[Entries taken from a collection]
────
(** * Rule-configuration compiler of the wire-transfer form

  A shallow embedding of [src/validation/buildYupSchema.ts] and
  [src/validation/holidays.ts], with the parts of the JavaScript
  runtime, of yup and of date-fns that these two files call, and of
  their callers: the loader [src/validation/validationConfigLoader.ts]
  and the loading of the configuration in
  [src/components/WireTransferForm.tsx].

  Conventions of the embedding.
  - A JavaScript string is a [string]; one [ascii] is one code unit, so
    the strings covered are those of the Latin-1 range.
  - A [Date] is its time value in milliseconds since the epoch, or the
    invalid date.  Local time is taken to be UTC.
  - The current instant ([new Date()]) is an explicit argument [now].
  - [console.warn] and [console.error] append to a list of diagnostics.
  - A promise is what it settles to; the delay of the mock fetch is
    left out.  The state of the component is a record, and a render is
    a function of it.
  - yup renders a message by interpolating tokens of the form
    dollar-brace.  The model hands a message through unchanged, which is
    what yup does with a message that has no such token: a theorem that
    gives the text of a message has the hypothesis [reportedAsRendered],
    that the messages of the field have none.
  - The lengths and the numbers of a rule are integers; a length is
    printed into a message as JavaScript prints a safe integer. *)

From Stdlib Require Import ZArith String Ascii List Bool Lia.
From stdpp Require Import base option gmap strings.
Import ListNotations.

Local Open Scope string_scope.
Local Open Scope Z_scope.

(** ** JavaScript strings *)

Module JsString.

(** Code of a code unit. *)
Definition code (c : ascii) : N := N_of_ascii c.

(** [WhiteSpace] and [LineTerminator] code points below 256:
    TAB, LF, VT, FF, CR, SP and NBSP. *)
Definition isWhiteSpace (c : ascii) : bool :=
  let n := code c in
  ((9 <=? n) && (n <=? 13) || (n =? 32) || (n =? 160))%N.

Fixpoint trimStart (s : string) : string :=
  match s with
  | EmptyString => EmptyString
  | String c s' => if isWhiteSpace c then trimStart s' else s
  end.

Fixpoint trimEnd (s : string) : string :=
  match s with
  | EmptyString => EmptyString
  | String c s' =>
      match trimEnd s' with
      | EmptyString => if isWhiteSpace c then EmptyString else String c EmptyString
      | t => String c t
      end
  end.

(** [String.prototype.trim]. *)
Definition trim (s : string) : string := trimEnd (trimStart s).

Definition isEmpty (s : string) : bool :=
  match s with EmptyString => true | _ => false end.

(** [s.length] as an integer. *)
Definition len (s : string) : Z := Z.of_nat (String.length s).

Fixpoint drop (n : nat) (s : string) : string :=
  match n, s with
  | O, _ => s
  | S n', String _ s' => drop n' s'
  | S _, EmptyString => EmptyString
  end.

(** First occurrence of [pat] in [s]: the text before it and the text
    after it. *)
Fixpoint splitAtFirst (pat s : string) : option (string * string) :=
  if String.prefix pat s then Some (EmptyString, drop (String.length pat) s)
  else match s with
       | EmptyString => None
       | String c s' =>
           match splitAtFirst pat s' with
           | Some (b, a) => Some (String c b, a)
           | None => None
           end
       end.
────
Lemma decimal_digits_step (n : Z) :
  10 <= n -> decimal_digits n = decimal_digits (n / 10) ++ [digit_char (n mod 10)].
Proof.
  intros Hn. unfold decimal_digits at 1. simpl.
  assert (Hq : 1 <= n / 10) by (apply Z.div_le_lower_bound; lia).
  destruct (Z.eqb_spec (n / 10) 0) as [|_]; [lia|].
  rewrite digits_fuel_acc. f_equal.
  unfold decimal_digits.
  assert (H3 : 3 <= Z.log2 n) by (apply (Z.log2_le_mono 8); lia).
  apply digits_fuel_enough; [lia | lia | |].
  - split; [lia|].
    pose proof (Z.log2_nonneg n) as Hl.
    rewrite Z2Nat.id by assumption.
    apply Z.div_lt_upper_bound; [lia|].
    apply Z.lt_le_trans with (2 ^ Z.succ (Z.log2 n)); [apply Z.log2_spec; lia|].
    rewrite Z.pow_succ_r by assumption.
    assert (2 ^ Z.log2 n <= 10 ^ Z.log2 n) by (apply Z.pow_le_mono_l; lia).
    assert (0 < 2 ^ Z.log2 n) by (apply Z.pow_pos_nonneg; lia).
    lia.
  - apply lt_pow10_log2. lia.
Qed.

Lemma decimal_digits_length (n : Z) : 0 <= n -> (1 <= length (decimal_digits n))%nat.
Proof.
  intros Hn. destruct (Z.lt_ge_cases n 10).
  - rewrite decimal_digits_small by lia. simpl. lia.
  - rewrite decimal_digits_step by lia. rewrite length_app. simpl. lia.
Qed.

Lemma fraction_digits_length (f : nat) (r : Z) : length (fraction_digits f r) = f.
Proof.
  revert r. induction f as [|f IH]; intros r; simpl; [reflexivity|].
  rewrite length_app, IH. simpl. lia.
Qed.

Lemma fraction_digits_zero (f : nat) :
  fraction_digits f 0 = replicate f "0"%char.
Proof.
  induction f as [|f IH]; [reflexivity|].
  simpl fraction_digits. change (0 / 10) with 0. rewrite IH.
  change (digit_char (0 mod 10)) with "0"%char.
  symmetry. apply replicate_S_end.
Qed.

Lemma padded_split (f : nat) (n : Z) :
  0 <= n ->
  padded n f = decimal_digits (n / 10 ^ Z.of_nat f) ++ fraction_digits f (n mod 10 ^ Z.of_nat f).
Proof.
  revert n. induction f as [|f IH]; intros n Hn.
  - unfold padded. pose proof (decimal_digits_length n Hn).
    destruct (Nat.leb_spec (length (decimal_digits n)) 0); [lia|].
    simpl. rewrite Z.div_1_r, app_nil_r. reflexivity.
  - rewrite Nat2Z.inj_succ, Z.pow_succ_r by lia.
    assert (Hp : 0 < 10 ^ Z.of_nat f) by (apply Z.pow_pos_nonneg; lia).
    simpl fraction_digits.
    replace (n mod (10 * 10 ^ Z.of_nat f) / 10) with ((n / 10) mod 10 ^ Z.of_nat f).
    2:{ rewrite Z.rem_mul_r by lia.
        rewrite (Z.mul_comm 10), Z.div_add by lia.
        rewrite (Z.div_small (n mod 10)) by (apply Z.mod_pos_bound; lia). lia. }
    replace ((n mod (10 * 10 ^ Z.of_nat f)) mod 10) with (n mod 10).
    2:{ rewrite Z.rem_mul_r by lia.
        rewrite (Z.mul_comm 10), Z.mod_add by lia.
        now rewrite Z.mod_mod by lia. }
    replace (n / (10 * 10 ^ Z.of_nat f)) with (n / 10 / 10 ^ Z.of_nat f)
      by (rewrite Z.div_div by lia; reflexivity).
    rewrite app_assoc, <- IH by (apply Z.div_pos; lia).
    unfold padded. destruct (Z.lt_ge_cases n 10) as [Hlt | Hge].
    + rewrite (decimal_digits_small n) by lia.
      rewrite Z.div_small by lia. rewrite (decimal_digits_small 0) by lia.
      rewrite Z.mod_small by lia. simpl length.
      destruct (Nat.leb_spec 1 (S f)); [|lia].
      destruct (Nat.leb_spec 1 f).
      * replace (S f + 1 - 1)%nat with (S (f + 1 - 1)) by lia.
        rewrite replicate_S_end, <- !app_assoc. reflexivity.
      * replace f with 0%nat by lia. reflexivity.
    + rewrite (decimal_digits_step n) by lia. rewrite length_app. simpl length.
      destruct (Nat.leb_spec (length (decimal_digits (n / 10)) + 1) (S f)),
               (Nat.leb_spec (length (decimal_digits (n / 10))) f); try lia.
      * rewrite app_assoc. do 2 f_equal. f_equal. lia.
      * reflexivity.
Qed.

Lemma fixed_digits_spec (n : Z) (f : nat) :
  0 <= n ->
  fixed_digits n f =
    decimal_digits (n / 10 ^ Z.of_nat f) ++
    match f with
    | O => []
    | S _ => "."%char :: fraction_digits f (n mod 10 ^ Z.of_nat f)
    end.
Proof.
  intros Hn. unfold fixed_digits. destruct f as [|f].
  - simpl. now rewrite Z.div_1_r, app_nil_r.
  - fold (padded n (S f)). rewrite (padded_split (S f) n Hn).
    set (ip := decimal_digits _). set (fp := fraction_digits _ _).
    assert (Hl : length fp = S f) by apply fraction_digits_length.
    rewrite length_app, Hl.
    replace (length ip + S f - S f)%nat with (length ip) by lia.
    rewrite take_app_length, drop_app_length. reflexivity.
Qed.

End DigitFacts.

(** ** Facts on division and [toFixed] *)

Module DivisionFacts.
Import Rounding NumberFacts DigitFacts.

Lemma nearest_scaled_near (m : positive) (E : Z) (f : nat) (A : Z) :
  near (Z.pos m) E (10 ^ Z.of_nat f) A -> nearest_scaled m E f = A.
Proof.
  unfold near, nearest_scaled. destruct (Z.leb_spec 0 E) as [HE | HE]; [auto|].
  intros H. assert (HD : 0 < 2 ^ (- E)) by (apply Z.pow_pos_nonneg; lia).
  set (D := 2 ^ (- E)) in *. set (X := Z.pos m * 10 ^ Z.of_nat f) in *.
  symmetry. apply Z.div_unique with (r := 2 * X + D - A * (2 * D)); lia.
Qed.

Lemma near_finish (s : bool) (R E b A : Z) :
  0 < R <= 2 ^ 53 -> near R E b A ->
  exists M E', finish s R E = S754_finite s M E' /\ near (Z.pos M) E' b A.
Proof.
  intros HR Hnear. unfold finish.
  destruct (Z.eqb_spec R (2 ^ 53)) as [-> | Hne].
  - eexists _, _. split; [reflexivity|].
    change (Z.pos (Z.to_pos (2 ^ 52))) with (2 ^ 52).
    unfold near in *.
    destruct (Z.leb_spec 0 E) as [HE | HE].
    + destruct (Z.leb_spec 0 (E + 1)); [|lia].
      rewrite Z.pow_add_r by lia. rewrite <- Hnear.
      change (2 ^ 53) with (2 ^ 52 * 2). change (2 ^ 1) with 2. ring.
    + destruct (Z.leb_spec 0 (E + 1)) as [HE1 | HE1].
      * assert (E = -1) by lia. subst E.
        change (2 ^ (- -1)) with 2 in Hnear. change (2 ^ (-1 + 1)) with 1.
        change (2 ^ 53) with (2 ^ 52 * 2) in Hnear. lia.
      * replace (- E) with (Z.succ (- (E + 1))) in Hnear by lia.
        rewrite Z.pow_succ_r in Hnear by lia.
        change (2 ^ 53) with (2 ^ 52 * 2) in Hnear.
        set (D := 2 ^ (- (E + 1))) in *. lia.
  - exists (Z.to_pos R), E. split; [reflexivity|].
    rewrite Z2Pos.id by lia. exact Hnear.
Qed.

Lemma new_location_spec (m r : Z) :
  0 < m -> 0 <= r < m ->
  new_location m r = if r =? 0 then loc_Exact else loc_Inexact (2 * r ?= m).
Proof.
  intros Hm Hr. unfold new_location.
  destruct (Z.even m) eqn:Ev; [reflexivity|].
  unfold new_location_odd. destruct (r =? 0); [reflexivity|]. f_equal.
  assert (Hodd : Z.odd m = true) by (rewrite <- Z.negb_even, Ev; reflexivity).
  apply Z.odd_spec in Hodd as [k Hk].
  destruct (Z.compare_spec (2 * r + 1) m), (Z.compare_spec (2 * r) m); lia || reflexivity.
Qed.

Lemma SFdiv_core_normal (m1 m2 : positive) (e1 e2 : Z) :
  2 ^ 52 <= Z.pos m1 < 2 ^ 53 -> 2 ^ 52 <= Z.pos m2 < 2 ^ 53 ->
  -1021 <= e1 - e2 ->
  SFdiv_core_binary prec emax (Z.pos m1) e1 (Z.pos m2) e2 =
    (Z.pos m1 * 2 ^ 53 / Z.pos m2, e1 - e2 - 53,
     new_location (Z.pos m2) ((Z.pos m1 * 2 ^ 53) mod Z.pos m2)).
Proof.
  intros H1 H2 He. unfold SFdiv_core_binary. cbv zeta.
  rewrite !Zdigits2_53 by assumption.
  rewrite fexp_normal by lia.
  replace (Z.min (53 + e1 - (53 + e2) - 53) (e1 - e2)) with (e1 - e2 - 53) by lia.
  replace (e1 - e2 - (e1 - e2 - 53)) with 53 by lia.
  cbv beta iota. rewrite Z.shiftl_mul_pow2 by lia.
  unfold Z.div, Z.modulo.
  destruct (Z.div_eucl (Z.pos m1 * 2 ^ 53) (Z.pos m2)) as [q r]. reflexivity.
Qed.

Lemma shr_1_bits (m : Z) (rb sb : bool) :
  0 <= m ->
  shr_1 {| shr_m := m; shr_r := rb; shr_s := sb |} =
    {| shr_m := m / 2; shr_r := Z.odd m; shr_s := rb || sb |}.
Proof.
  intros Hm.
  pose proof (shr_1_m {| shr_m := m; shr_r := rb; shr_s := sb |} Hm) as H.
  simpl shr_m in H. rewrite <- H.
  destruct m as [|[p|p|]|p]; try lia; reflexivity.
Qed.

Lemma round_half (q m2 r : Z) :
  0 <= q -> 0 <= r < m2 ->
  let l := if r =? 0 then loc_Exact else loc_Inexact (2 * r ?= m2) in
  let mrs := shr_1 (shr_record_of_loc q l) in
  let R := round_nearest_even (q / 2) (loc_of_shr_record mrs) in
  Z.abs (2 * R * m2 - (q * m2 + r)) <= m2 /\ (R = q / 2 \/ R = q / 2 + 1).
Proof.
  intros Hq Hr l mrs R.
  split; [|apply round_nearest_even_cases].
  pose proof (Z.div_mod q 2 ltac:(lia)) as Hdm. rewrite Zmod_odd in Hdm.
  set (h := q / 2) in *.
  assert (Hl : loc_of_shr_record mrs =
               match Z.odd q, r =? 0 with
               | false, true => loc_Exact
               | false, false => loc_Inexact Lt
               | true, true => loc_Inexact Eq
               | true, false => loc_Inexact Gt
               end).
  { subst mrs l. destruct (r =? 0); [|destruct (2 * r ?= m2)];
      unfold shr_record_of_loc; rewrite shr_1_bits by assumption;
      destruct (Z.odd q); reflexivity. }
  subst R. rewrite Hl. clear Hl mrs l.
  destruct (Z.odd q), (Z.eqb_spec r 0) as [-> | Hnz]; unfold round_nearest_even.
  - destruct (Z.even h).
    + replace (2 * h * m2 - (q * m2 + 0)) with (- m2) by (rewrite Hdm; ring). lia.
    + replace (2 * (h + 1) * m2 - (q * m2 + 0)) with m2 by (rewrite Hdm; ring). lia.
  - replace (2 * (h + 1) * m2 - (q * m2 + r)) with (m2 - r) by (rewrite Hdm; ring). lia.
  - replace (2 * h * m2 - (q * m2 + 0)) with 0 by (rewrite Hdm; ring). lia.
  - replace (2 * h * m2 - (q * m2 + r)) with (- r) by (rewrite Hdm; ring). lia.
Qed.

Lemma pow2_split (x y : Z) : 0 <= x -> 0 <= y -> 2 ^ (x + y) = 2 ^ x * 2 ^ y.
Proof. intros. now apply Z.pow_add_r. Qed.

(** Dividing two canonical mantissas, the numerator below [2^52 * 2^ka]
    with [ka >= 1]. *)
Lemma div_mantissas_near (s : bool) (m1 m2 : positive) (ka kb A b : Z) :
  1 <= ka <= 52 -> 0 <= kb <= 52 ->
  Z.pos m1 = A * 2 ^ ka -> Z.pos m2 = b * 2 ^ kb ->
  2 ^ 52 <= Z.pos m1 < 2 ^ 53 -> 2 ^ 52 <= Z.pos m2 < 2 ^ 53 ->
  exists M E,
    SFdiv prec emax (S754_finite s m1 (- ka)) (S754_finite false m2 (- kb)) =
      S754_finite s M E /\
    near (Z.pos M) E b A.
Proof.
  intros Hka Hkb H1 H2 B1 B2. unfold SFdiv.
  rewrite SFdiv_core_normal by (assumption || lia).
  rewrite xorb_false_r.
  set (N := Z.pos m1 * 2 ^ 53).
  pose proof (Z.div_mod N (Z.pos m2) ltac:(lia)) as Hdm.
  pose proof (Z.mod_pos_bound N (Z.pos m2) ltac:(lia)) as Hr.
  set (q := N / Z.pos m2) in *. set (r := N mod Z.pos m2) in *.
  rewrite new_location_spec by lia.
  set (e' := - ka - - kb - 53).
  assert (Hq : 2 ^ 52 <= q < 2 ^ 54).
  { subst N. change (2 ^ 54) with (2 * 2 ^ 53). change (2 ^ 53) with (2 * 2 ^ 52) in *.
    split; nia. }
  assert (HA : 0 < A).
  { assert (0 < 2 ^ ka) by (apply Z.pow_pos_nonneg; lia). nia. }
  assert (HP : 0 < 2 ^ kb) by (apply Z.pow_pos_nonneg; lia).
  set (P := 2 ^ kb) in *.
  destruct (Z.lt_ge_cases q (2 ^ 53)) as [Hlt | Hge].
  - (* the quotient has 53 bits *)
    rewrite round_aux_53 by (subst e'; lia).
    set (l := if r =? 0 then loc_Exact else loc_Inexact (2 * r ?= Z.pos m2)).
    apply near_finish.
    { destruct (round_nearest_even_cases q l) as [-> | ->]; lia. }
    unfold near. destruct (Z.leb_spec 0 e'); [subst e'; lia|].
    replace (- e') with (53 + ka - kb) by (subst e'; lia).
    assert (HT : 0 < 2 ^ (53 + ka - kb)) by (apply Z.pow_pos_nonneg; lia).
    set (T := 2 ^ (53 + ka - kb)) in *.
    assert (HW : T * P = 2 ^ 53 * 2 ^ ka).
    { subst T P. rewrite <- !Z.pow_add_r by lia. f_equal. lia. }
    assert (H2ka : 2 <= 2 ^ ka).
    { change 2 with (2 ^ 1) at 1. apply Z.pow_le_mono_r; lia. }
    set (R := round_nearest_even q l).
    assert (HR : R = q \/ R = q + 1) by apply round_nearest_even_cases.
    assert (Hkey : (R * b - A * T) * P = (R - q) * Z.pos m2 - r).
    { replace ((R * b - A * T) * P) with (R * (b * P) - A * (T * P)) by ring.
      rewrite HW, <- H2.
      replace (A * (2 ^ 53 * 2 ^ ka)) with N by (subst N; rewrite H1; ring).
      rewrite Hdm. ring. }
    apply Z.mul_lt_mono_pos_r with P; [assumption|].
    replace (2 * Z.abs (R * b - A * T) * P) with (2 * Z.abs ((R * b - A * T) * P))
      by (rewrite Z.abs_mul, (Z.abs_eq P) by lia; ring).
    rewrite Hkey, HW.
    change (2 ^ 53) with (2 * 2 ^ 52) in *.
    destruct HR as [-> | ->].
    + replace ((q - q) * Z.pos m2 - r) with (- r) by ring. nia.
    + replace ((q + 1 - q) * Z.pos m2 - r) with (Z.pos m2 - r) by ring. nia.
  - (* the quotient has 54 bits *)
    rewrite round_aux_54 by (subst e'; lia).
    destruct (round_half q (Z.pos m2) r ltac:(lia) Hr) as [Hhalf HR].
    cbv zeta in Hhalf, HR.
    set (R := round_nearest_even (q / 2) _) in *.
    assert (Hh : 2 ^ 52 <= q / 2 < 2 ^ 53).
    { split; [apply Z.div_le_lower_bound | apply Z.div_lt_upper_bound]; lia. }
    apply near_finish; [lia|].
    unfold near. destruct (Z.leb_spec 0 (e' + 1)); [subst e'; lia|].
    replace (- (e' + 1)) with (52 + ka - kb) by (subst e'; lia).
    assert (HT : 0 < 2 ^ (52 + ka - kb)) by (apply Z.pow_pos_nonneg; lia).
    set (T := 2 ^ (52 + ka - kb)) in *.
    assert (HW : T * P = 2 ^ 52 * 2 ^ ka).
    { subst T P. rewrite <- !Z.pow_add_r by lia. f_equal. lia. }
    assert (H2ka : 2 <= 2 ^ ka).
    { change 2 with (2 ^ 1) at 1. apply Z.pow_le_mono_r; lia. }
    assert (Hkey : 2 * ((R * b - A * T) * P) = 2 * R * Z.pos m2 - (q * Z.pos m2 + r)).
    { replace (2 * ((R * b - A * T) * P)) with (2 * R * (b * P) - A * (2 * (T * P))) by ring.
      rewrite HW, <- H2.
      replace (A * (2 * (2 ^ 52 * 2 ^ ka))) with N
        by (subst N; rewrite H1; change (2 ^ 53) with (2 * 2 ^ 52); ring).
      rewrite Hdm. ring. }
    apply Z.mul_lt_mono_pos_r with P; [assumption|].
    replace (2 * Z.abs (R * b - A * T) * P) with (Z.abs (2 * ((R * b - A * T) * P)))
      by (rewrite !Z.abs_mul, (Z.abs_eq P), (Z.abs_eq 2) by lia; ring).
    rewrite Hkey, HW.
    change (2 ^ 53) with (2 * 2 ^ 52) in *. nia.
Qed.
────
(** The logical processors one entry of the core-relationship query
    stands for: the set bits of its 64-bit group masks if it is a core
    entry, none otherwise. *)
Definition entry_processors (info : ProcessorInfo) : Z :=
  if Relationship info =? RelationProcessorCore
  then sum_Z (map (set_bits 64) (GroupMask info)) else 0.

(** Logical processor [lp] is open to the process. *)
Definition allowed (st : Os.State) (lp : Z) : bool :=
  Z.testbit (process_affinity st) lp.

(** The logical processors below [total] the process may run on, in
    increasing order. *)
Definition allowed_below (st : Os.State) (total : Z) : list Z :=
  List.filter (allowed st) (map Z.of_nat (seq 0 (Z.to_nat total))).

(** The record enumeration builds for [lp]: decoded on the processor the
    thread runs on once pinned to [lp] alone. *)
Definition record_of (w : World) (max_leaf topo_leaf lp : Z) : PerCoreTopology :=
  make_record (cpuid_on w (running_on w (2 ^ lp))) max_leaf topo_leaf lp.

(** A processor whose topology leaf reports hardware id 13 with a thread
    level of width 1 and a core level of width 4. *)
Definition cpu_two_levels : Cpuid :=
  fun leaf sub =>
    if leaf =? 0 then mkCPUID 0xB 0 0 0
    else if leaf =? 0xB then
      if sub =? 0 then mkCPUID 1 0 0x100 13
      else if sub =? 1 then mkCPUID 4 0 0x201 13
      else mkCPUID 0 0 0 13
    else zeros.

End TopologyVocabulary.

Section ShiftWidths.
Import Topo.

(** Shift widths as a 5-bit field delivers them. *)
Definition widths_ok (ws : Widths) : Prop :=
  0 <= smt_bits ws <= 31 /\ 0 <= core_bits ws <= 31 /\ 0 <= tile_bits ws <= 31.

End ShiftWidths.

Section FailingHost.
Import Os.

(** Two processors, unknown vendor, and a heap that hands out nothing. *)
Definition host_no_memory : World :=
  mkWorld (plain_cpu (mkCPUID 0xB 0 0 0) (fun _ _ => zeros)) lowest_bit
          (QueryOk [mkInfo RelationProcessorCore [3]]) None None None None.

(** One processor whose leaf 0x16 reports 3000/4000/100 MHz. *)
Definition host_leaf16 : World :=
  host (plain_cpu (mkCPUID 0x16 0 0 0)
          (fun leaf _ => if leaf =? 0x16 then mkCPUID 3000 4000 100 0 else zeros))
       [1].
────
* **REQUIRED ACTION**
Going back over the entries above, copy word for word every line from the one that has "intros Hq Hr l mrs R." on through the one that has "- replace (2 * (h".

* **TASK RESULT**
  intros Hq Hr l mrs R.
  split; [|apply round_nearest_even_cases].
  pose proof (Z.div_mod q 2 ltac:(lia)) as Hdm. rewrite Zmod_odd in Hdm.
  set (h := q / 2) in *.
  assert (Hl : loc_of_shr_record mrs =
               match Z.odd q, r =? 0 with
               | false, true => loc_Exact
               | false, false => loc_Inexact Lt
               | true, true => loc_Inexact Eq
               | true, false => loc_Inexact Gt
               end).
  { subst mrs l. destruct (r =? 0); [|destruct (2 * r ?= m2)];
      unfold shr_record_of_loc; rewrite shr_1_bits by assumption;
      destruct (Z.odd q); reflexivity. }
  subst R. rewrite Hl. clear Hl mrs l.
  destruct (Z.odd q), (Z.eqb_spec r 0) as [-> | Hnz]; unfold round_nearest_even.
  - destruct (Z.even h).
    + replace (2 * h * m2 - (q * m2 + 0)) with (- m2) by (rewrite Hdm; ring). lia.
    + replace (2 * (h + 1) * m2 - (q * m2 + 0)) with m2 by (rewrite Hdm; ring). lia.
  - replace (2 * (h + 1) * m2 - (q * m2 + r)) with (m2 - r) by (rewrite Hdm; ring). lia.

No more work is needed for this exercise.